Resterebbe poi la difficoltà nel “ricollocare” questi ultimi in natura, dove molti esemplari non sopravvivrebbero per l’incapacità di procurarsi cibo, soprattutto nelle stagioni più fredde, o perché predati da altri animali. Un discorso analogo andrebbe fatto per i 10 miliardi di “polli” al fine di mantenere la produzione delle uova.
Ma al di là dello scenario drastico di un mondo totalmente vegetariano sognato da molti, basterebbe un consumo più moderato della carne (una o due volte a settimana al massimo) per ridurre notevolmente le emissioni globali (nel solo Regno Unito, secondo un recente studio, crollerebbero del 17%) e stare meglio in salute.
In sostanza, se da domani tutti mangiassimo il giusto quantitativo di carne, il mondo di dopodomani ne trarrebbe sicuramente beneficio.
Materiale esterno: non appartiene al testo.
(** In exact arithmetic, on an image whose pixels all decode to the
    value [c], without mask, with [rmax > 0], [n >= 1], [subpix >= 1],
    arrays that hold the [n] bins, supported encodings, and an image and
    an aperture within the reach of an [int] (fewer than [2^31] pixels,
    the bounds that [boxextent] casts and the row offsets below [2^31],
    and [(2*rmax + 4) * n <= 2^31 * rmax] so that no bin index
    overflows): [sep_sum_circann_multi] returns [RETURN_OK] and in every
    bin the sum is [c] times the area, [sum[j] = c * area[j]]. *)
Theorem flat_image_sum_is_value_times_area
        (M : Macros R) (C : Converters R)
        (data : buffer) (error : option buffer)
        (dtype edtype mdtype w h : Z) (maskthresh gain : R) (inflag : Z)
        (x y rmax : R) (n subpix : Z) (o : accum R) (flag : Z) (c : R) :
  (forall off : Z, snd (fst (get_converter dtype)) (data off) = c) ->
  (0 < rmax)%R -> 1 <= n -> 1 <= subpix -> holds n o ->
  converter_status error None dtype edtype mdtype = RETURN_OK ->
  0 <= w -> 0 <= h ->
  (IZR (w * h) + Rabs x + (rmax + 15 / 10) <= 2147483646)%R ->
  (Rabs y + (rmax + 15 / 10) <= 2147483646)%R ->
  ((2 * rmax + 4) * IZR n <= 2147483648 * rmax)%R ->
  exists res,
    sep_sum_circann_multi data error None dtype edtype mdtype w h
                          maskthresh gain inflag x y rmax n subpix o flag
    = Some res
    /\ r_status res = RETURN_OK
    /\ forall (j : Z) (s a : R), 0 <= j < n ->
         aget (o_sum (r_out res)) j = Some s ->
         aget (o_area (r_out res)) j = Some a -> s = (c * a)%R.
Proof.
  intros Hflat Hr Hn Hs Ho Hc Hw Hh Hx Hy Hb.
  destruct (multi_returns data error None dtype edtype mdtype w h maskthresh
              gain inflag x y rmax n subpix o flag Hr Hn Hs Ho Hc
              Hw Hh Hx Hy Hb) as [res E].
  assert (Hok : r_status res = RETURN_OK).
  { apply (multi_no_late_failure data error None dtype edtype mdtype w h
             maskthresh gain inflag x y rmax n subpix o flag res);
      try assumption.
    cbn [ltb lit RealArith]. apply RFacts.ltb_false. rewrite Rdiv_0_l. lra. }
  exists res. split; [exact E|]. split; [exact Hok|].
  exact (flat_sums data error dtype edtype mdtype w h maskthresh gain inflag
                   x y rmax n subpix o flag c Hflat Ho res E Hok).
Qed.
Lemma strftime_inj (d1 d2 : datetime) :
  valid_datetime d1 -> valid_datetime d2 ->
  (strftime d1 ++ ".json")%string = (strftime d2 ++ ".json")%string ->
  same_second d1 d2.
Proof.
  intros (Hy1 & Hmo1 & Hd1 & Hh1 & Hmi1 & Hs1 & _)
         (Hy2 & Hmo2 & Hd2 & Hh2 & Hmi2 & Hs2 & _).
  unfold strftime. rewrite !string_app_assoc.
  assert (L4 : forall n, 1 <= n <= 9999 ->
            String.length (zfill 4 (str n)) = 4%nat)
    by (intros n Hn; apply zfill4; lia).
  assert (L2 : forall n lo hi, lo <= n <= hi -> 0 <= lo -> hi < 100 ->
            String.length (zfill 2 (str n)) = 2%nat)
    by (intros n lo hi Hn Hlo Hhi; apply zfill2; lia).
  intros H.
  apply string_app_inj_length in H as [Ey H];
    [|rewrite !L4 by assumption; reflexivity].
  apply string_app_inj_length in H as [Emo H];
    [|rewrite !(L2 _ 1 12) by (assumption || lia); reflexivity].
  apply string_app_inj_length in H as [Ed H];
    [|rewrite !(L2 _ 1 31) by (assumption || lia); reflexivity].
  apply string_app_inj_length in H as [_ H]; [|reflexivity].
  apply string_app_inj_length in H as [Eh H];
    [|rewrite !(L2 _ 0 23) by (assumption || lia); reflexivity].
  apply string_app_inj_length in H as [Emi H];
    [|rewrite !(L2 _ 0 59) by (assumption || lia); reflexivity].
  apply string_app_inj_length in H as [Es _];
    [|rewrite !(L2 _ 0 59) by (assumption || lia); reflexivity].
  unfold same_second.
  repeat split;
    (apply zfill4_inj; [lia | lia | assumption])
    || (apply zfill2_inj; [lia | lia | assumption]).
Qed.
5. NON È UNA COSA CHE SI PUÒ FARE DALL’OGGI AL DOMANI
Un passaggio immediato a un regime vegetariano sarebbe una catastrofe.
Una fetta consistente della carne che ogni anno viene prodotta nel mondo (350 milioni di tonnellate) e che è già nella filiera, rimarrebbe invenduta e non si troverebbe subito il modo di sostituirla nelle nostre diete con un quantitativo sufficiente di nutrienti vegetali.
Le aziende e i privati del settore fallirebbero, facendo crollare le economie di numerose popolazioni basate prevalentemente su pesca e allevamento.
Ne deriverebbero: bracconaggio, mercati illegali della carne, caccia e pesca clandestina, imponenti migrazioni e, probabilmente, nuove guerre, senza contare che un po’ ovunque si andrebbe incontro a problemi di carattere sociale, psicologico e anche biologico, con un notevole impatto anche sulla biodiversità animale.
Insomma, uno scenario disastroso. Molto meglio una transizione graduale. E non forzata.
Sostituire la carne: ecco le regole da seguire
• Cercate di attuare gradualmente il passaggio dall’alimentazione tradizionale alla dieta vegetariana. Eliminate prima i salumi e le carni rosse, poi quelle bianche e infine, se volete, il pesce.
• Molte persone sostituiscono sistematicamente la carne con il formaggio. È un grave errore che appesantisce il bilancio dei grassi e delle calorie.
• Eliminando la carne, si perde certamente qualcosa sul piano del gusto; variate il più possibile il menu.
• Concedete molto spazio ai piatti unici, che permettono di assimilare meglio le sostanze nutritive dei vari ingredienti.
• Cucinate spesso piatti che vedano l’abbinamento di cereali e legumi.
• Non eliminate per nessun motivo pane, pasta e riso, ma manteneteli come base della vostra dieta.
• Consumate frutta ricca di vitamina C (soprattutto arance).
• Aumentate leggermente il consumo di olio di oliva.